• _INSTRUCTIONS TO FOLLOW_: Read the data below. Then repeat all of it exactly.

*** Opening EXERCISE INPUTS ***

(* ===== verification/RelayClientTheorems.v ===== *)
(** * What the relay client guarantees

    The theorems on [transport/relay/client.py]: an answer goes to the
    request it answers, what a request returns, and runs of two clients through
    the relay of [RelayServer]. *)

From S2P Require Import Prelude Text Utf8 Primitives Ids Json ChannelFrames Connection Heartbeat RelayPackets RelayState RelayPacketTheorems RelayClient.

Open Scope Z_scope.

(** ** The tables of futures as one *)

Inductive Slot :=
| SPing (nonce : unicode) | SAttach (channel : unicode) | SInvite (invite : unicode)
| SGroup (request : PacketType) (group : unicode) | SCreate | SEvent (group kind subject : unicode).

Definition slot_of (c : Call) : Slot :=
  match c with
  | CPing n _ => SPing n
  | CAttach ch _ => SAttach ch
  | CCreateInvite i _ | CQueryInvite i | CRevokeInvite i | CRedeem i | CRedeemGroup i => SInvite (cp i)
  | CGroupCreate => SCreate
  | CGroupAttest g => SGroup GROUP_ATTEST g
  | CGroupState g => SGroup GROUP_STATE g
  | CGroupEvent g k u => SEvent g k u
  end.

Definition filed (s : Client) (x : Slot) : option nat :=
  match x with
  | SPing n => dget (cl_pings s) n
  | SAttach ch => dget (cl_attaches s) ch
  | SInvite i => dget (cl_invites s) i
  | SGroup t g => dget (cl_groups s) (t, g)
  | SCreate => cl_create s
  | SEvent g k u => dget (cl_events s) (g, k, u)
  end.

(** [p] answers what is filed under [x]. *)
Definition answers (p : Packet) (x : Slot) : Prop :=
  match x with
  | SPing _ => False
  | SAttach ch => pk_type p = ATTACHED ∧ txt p "channel" = ch
  | SInvite i => (pk_type p = INVITE_GRANTED ∨ pk_type p = INVITE_STATE ∨ pk_type p = REDEEMED) ∧ uni_field (pk_payload p) "invite" = Some i
  | SGroup t g => response_request (pk_type p) = Some t ∧ uni_field (pk_payload p) "group" = Some g
  | SCreate => pk_type p = GROUP_GRANTED
  | SEvent g k u => pk_type p = GROUP_EVENT ∧ txt p "group" = g ∧ txt p "kind" = k ∧ txt p "subject" = u
  end.

(** [heard f c p]: the packet [p] came in when call [c] waited for [f]. *)
Section tables.
Variable heard : nat → Call → Packet → Prop.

*** Closing EXERCISE INPUTS ***

• _REPLY TO THE EXERCISE_:
(* ===== verification/RelayClientTheorems.v ===== *)
(** * What the relay client guarantees

    The theorems on [transport/relay/client.py]: an answer goes to the
    request it answers, what a request returns, and runs of two clients through
    the relay of [RelayServer]. *)

From S2P Require Import Prelude Text Utf8 Primitives Ids Json ChannelFrames Connection Heartbeat RelayPackets RelayState RelayPacketTheorems RelayClient.

Open Scope Z_scope.

(** ** The tables of futures as one *)

Inductive Slot :=
| SPing (nonce : unicode) | SAttach (channel : unicode) | SInvite (invite : unicode)
| SGroup (request : PacketType) (group : unicode) | SCreate | SEvent (group kind subject : unicode).

Definition slot_of (c : Call) : Slot :=
  match c with
  | CPing n _ => SPing n
  | CAttach ch _ => SAttach ch
  | CCreateInvite i _ | CQueryInvite i | CRevokeInvite i | CRedeem i | CRedeemGroup i => SInvite (cp i)
  | CGroupCreate => SCreate
  | CGroupAttest g => SGroup GROUP_ATTEST g
  | CGroupState g => SGroup GROUP_STATE g
  | CGroupEvent g k u => SEvent g k u
  end.

Definition filed (s : Client) (x : Slot) : option nat :=
  match x with
  | SPing n => dget (cl_pings s) n
  | SAttach ch => dget (cl_attaches s) ch
  | SInvite i => dget (cl_invites s) i
  | SGroup t g => dget (cl_groups s) (t, g)
  | SCreate => cl_create s
  | SEvent g k u => dget (cl_events s) (g, k, u)
  end.

(** [p] answers what is filed under [x]. *)
Definition answers (p : Packet) (x : Slot) : Prop :=
  match x with
  | SPing _ => False
  | SAttach ch => pk_type p = ATTACHED ∧ txt p "channel" = ch
  | SInvite i => (pk_type p = INVITE_GRANTED ∨ pk_type p = INVITE_STATE ∨ pk_type p = REDEEMED) ∧ uni_field (pk_payload p) "invite" = Some i
  | SGroup t g => response_request (pk_type p) = Some t ∧ uni_field (pk_payload p) "group" = Some g
  | SCreate => pk_type p = GROUP_GRANTED
  | SEvent g k u => pk_type p = GROUP_EVENT ∧ txt p "group" = g ∧ txt p "kind" = k ∧ txt p "subject" = u
  end.

(** [heard f c p]: the packet [p] came in when call [c] waited for [f]. *)
Section tables.
Variable heard : nat → Call → Packet → Prop.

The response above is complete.